BEGIN PROVIDED RECORDS

Definition beginFileAt (b : fileBegin) : IO Z :=
  let* s := get in
  if active s then throw (fail KindProtocol (str "file already active")) else
  let s := set_last b s in
  let* _ := put s in
  let* complete := fs (already_staged_at (stageFD s) b) in
  if complete : bool then
    let* _ := fs (clearPartialAt (partialFD s) (BRel b)) in
    ret (BSize b)
  else
  let* start := fs (resume_point_at (partialFD s) b) in
  let partRel := BRel b ++ str ".part" in
  let* f := fs (open_partial_at (partialFD s) partRel start) in
  let* _ := put (set_open b partRel f start s) in
  ret start.

Definition active_meta (s : localStore) : RemoteStore.partialMeta :=
  RemoteStore.mkMeta (BRel (begin s)) (BMode (begin s)) (i64 (BSize (begin s))) (BDigest (begin s)) (i64 (off s)).

(** A call on a file; a closed one refuses it. *)
Definition on_file {A} (f : file) (call : Z -> io W errno A) : io W errno A :=
  match f with Some f => call f | None => throw EOther end.

(** store.go, with the descriptors in use. *)
Definition writeChunk (coff : Z) (data : bytes) : IO unit :=
  let* s := get in
  match active s, pf s with
  | true, Some f =>
      if negb (coff =? off s)
      then throw (fail KindProtocol (str "chunk offset " ++ itoa coff ++ str " want " ++ itoa (off s))) else
      let* _ := fs (or_fail (on_file f (fun f => WriteFd f data)) (os_wrap "partial write")) in
      let s := set_off (u64 (off s + len data)) s in
      let* _ := put s in
      if off s mod (RemoteStore.DefaultChunkSize * 4) =? 0 then
        let* _ := fs (ignore (on_file f Fsync)) in
        fs (ignore (writePartialMetaAt (partialFD s) (BRel (begin s)) (active_meta s)))
      else ret tt
  | _, _ => throw (fail KindProtocol (str "chunk without begin"))
  end.

Definition persistActiveAt : IO unit :=
  let* s := get in
  match active s, pf s with
  | true, Some f =>
      let* _ := fs (ignore (writePartialMetaAt (partialFD s) (BRel (begin s)) (active_meta s))) in
      fs (ignore (on_file f Fsync))
  | _, _ => ret tt
  end.

Definition endFileAt (rel dig : bytes) : IO unit :=
  let* s := get in
  match active s, pf s with
  | true, Some f =>
      if negb (bool_decide (rel = BRel (begin s))) || negb (bool_decide (dig = BDigest (begin s)))
      then throw (fail KindProtocol (str "file end mismatch")) else
      if negb (off s =? BSize (begin s))
      then throw (fail KindProtocol (str "unexpected file end before size complete")) else
      let* _ := fs (or_fail (on_file f Fsync) (os_wrap "partial sync")) in
      let* r := fs (try (on_file f CloseFd)) in
      let* _ := put (set_pf (Some None) s) in
      let* _ := lift match r with inl _ => Ok tt | inr e => Err (os_wrap "partial close" e) end in
      let s := set_pf None s in
      let* _ := put s in
      let* same := fs (digest_is (partialFD s) (partPath s) (BDigest (begin s))) in
      if negb same then throw (fail KindApply (str "chunked digest mismatch for " ++ BRel (begin s))) else
      let* _ := fs (finalize_at (stageFD s) (partialFD s) (partPath s) (BRel (begin s)) (BMode (begin s))) in
      put (set_done s)
  | _, _ => throw (fail KindProtocol (str "end without begin"))
  end.

(** ** Opening, clearing and closing *)

(** [defer unix.Close(metaFD)] around the two staging directories. *)
Definition open_staging (metaFD : Z) : io W Error (Z * Z) :=
  let* _ := or_fail (mkdiratOne metaFD (str "recv-stage") 0x1C0) (os_wrap "recv-stage") in
  let* _ := or_fail (mkdiratOne metaFD (str "recv-partial") 0x1C0) (os_wrap "recv-partial") in
  let* stageFD := or_fail (Openat metaFD (str "recv-stage") O_DIR 0) (os_wrap "recv-stage open") in
  let* r := try (Openat metaFD (str "recv-partial") O_DIR 0) in
  match r with
  | inl partialFD => ret (stageFD, partialFD)
  | inr e => let* _ := ignore (CloseFd stageFD) in throw (os_wrap "recv-partial open" e)
  end.

Definition ensureRecvStageAt (destFD : Z) : io W Error (Z * Z) :=
  let* _ := or_fail (mkdiratOne destFD LocalScan.MetaDirName 0x1C0) (os_wrap "recv-meta") in
  let* metaFD := or_fail (Openat destFD LocalScan.MetaDirName O_DIR 0) (os_wrap "recv-meta open") in
  with_close metaFD (open_staging metaFD).

(** The branch of a conferred descriptor. *)
Definition openLocalStoreAt (destination : bytes) (destFD : Z) : io W Error localStore :=
  let* (st, pt) := ensureRecvStageAt destFD in
  ret (mkStore destination destFD st pt false (mkBegin [] 0 (zeros 32) 0) (mkBegin [] 0 (zeros 32) 0) [] None 0 None).

(** [fuel] bounds the depth of the directories. *)
Fixpoint clearDirContentsAt (fuel : nat) (dirfd : Z) : io W errno unit :=
  match fuel with
  | O => fun w => (w, Panic)
  | S fuel =>
      let* names := readDirNamesAt dirfd in
      (fix clear_names (names : list bytes) : io W errno unit :=
         match names with
         | [] => ret tt
         | name :: names =>
             if bool_decide (name = str ".") || bool_decide (name = str "..") then clear_names names else
             let* st := try (Fstatat dirfd name) in
             match st with
             | inr _ => clear_names names
             | inl st =>
                 if bool_decide (SType st = TDir) then
                   let* sub := try (Openat dirfd name O_DIR 0) in
                   match sub with
                   | inr _ => clear_names names
                   | inl sub =>
                       let* _ := ignore (clearDirContentsAt fuel sub) in
                       let* _ := ignore (CloseFd sub) in
                       let* _ := ignore (Unlinkat dirfd name true) in
                       clear_names names
                   end
                 else let* _ := ignore (Unlinkat dirfd name false) in clear_names names
             end
         end) names
  end.

Definition close_valid (f : Z) : io W Error unit := if 0 <=? f then ignore (CloseFd f) else ret tt.

Definition closeAt : IO unit :=
  let* s := get in
  let* _ := fs (close_valid (stageFD s)) in
  let* _ := fs (close_valid (partialFD s)) in
  put (set_fds (-1) (-1) s).

Definition clear_valid (fuel : nat) (f : Z) : io W Error unit := if 0 <=? f then ignore (clearDirContentsAt fuel f) else ret tt.

Definition resetStageAt (fuel : nat) : IO unit :=
  let* s := get in
  let* _ := fs (clear_valid fuel (stageFD s)) in
  let* _ := fs (clear_valid fuel (partialFD s)) in
  let* _ := closeAt in
  let* (st, pt) := fs (ensureRecvStageAt (destFD s)) in
  let* s := get in
  put (set_fds st pt s).

(** store.go *)
Definition close : IO unit :=
  let* s := get in
  let* _ := match pf s with Some f => fs (ignore (on_file f CloseFd)) | None => ret tt end in
  let* _ := put (set_closed s) in
  if (0 <=? stageFD s) && (0 <=? partialFD s) then closeAt else ret tt.

End Store.

(** ** Paths *)

(** The components that name something. *)
Definition kept (cs : list bytes) : list bytes := filter (fun c => c <> [] /\ c <> str ".") cs.

(** The directories on the way to the entry of a path. *)
Definition dirs (rel : bytes) : list bytes := kept (Split (Dir rel)).

Lemma kept_plain cs : Forall plain cs -> kept cs = cs.
Proof.
  intros Hp. unfold kept. induction Hp as [|c cs (H1 & H2 & _) _ IH]; [done|]. rewrite filter_cons_True by done. by rewrite IH.
Qed.

Lemma Split_slashless s : Forall no_slash (Split s).
Proof.
  unfold Split. assert (H : forall cur out, no_slash cur -> Forall no_slash out -> Forall no_slash (split_loop s cur out)); [|by apply H; constructor].
  induction s as [|b s IH]; intros cur out Hc Ho; cbn [split_loop].
  - apply Forall_app. split; [done|]. constructor; [by apply Forall_rev|constructor].
  - destruct (byteZ b =? 47) eqn:Eb; reflect_bools.
    + apply IH; [constructor|]. apply Forall_app. split; [done|]. constructor; [by apply Forall_rev|constructor].
    + apply IH; [by constructor|done].
Qed.

Lemma dirs_rel cs c : Forall plain cs -> plain c -> dirs (join_slash (cs ++ [c])) = cs.
Proof.
  intros Hcs Hc. unfold dirs. rewrite rel_Dir by done. destruct cs as [|x cs]; [by vm_compute|]. rewrite rel_Split by done. by apply kept_plain.
Qed.

Lemma dirs_top rel : at_top (Dir rel) = true -> dirs rel = [].
Proof. unfold at_top, dirs. intros Ht. apply orb_prop in Ht as [->%bool_decide_eq_true| ->%bool_decide_eq_true]; by vm_compute. Qed.

Lemma take_while_no_slash l : Forall (fun b => byteZ b <> 47) (take_while not_slash l).
Proof.
  induction l as [|b l IH]; cbn; [constructor|]. destruct (not_slash b) eqn:Eb; [|constructor]. constructor; [|done].
  intros E. assert (b = slash) as -> by (apply byteZ_inj; by rewrite E). by vm_compute in Eb.
Qed.

Lemma Base_cases rel : plain (Base rel) \/ special (Base rel) = true.
Proof.
  unfold Base. case_bool_decide; [by right; vm_compute|]. set (s := after_slash _). case_bool_decide as Es; [by right; vm_compute|].
  assert (Hs : no_slash s) by (apply Forall_rev, take_while_no_slash). unfold special.
  destruct (decide (s = str ".")) as [->|H1]; [by right|]. destruct (decide (s = str "..")) as [->|H2]; [by right|]. by left.
Qed.

(** A name with a suffix of the store. *)
Lemma suffix_plain c x : plain c -> no_slash x -> (2 < length x)%nat -> plain (c ++ x).
Proof.
  intros (H1 & _ & _ & H4) Hx Hl. split_and!; [by destruct c| | |by apply Forall_app];
    intros E%(f_equal length); rewrite length_app in E; cbn in E; lia.
Qed.

Section Rules.
Context {W : Type} `{AtLaws W} `{RemoteStore.MetaJSON} `{ErrorTexts} `{PathTexts}.

(** ** Directories *)

Lemma check_component_plain c : c <> [] -> c <> str "." -> no_slash c ->
  match check_component c with Ok _ => plain c | Err _ => True | Panic => False end.
Proof.
  intros H1' H2' H3'. unfold check_component. case_bool_decide; [done|]. destruct (has_byte 92 c || has_byte 0 c); [done|].
  pose proof (ValidateJoined_safe c DefaultProfile). by destruct (ValidateJoined c DefaultProfile).
Qed.

(** New directories below [ds], and the table as before. *)
Definition grown (B : table) (ds cs : list bytes) (v : tree) (w' : W) : Prop :=
  fds w' = B /\ evolves (fun _ => False) (below ds cs) v (aview w').

Lemma wp_mkdirat_steps B perm cs : forall cur p o (Q : W -> res Failure Z -> Prop) w,
  B !! cur = None -> fds w = <[cur := mkDesc p o]> B -> Forall no_slash cs ->
  (forall w' f o', B !! f = None -> fds w' = <[f := mkDesc (p ++ kept cs) o']> B ->
     evolves (fun _ => False) (below p (kept cs)) (aview w) (aview w') -> Q w' (Ok f)) ->
  (forall w' e, grown B p (kept cs) (aview w) w' -> Q w' (Err e)) ->
  wp (mkdirat_loop cur cs perm) Q w.
Proof.
  induction cs as [|c cs IH]; intros cur p o Q w Hcur Hf Hp HQ HE; cbn [mkdirat_loop].
  { apply wp_ret. eapply HQ; [done| |apply evolves_refl]. by rewrite app_nil_r. }
  apply Forall_cons in Hp as [Hc Hp]. unfold kept in HQ, HE. rewrite filter_cons in HQ, HE. fold (kept cs) in HQ, HE.
  destruct (bool_decide (c = []) || bool_decide (c = str ".")) eqn:Ec.
  { rewrite decide_False in HQ, HE by (apply orb_prop in Ec as [?%bool_decide_eq_true|?%bool_decide_eq_true]; tauto). by eapply IH. }
  apply orb_false_iff in Ec as [Hc1%bool_decide_eq_false Hc2%bool_decide_eq_false]. rewrite decide_True in HQ, HE by done.
  pose proof (check_component_plain c Hc1 Hc2 Hc) as Hchk. apply wp_bind, wp_try, wp_lift.
  destruct (check_component c) as [[]|e|]; [..|done]; cycle 1.
  { apply wp_bind, wp_close_fd. intros w1 Hv1 Hf1. apply wp_throw, HE. split; [by rewrite Hf1, Hf, delete_insert_id|by apply evolves_eq]. }
  apply wp_bind, wp_try.
  eapply (wp_mkdiratOne _ cur p o c perm (fun _ => False) (below p (c :: kept cs))); [exact Hf|by rewrite lookup_insert_eq|done| |].
  { exists [c]. split; [done|]. split; [apply prefix_cons, prefix_nil|done]. }
  intros w1 r1 Hf1 He1 Hr1. destruct r1 as [[]|e|]; [..|done]; cycle 1.
  { apply wp_bind, wp_close_fd. intros w2 Hv2 Hf2. apply wp_throw, HE. split; [by rewrite Hf2, Hf1, delete_insert_id|by rewrite Hv2]. }
  apply wp_bind, wp_or_fail. eapply wp_step_down; [done|exact Hf1|done|..].
  - intros w2 next m Hn Hf2 Hv2 Hm. cbn [map_err]. eapply IH; [done..| |].
    + intros w3 f o' Hfr Hf3 He3. rewrite Hv2 in He3. eapply HQ; [done|by rewrite <- app_assoc in Hf3|].
      eapply evolves_trans; [exact He1|]. eapply evolves_mono; [| |exact He3]; [done|]. intros q. apply below_app.
    + intros w3 e [Hf3 He3]. rewrite Hv2 in He3. apply HE. split; [done|]. eapply evolves_trans; [exact He1|].
      eapply evolves_mono; [| |exact He3]; [done|]. intros q. apply below_app.
  - intros w2 e Hf2 Hv2. cbn [map_err]. apply HE. split; [done|by rewrite Hv2].
Qed.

END PROVIDED RECORDS

**YOUR ASSIGNMENT**
The answer must hold only the lines from the first line of the data through the line bearing "(** store.go, with the descriptors in use. *)", returned exactly.

**SOLUTION TO THE PROBLEM**
Definition beginFileAt (b : fileBegin) : IO Z :=
  let* s := get in
  if active s then throw (fail KindProtocol (str "file already active")) else
  let s := set_last b s in
  let* _ := put s in
  let* complete := fs (already_staged_at (stageFD s) b) in
  if complete : bool then
    let* _ := fs (clearPartialAt (partialFD s) (BRel b)) in
    ret (BSize b)
  else
  let* start := fs (resume_point_at (partialFD s) b) in
  let partRel := BRel b ++ str ".part" in
  let* f := fs (open_partial_at (partialFD s) partRel start) in
  let* _ := put (set_open b partRel f start s) in
  ret start.

Definition active_meta (s : localStore) : RemoteStore.partialMeta :=
  RemoteStore.mkMeta (BRel (begin s)) (BMode (begin s)) (i64 (BSize (begin s))) (BDigest (begin s)) (i64 (off s)).

(** A call on a file; a closed one refuses it. *)
Definition on_file {A} (f : file) (call : Z -> io W errno A) : io W errno A :=
  match f with Some f => call f | None => throw EOther end.

(** store.go, with the descriptors in use. *)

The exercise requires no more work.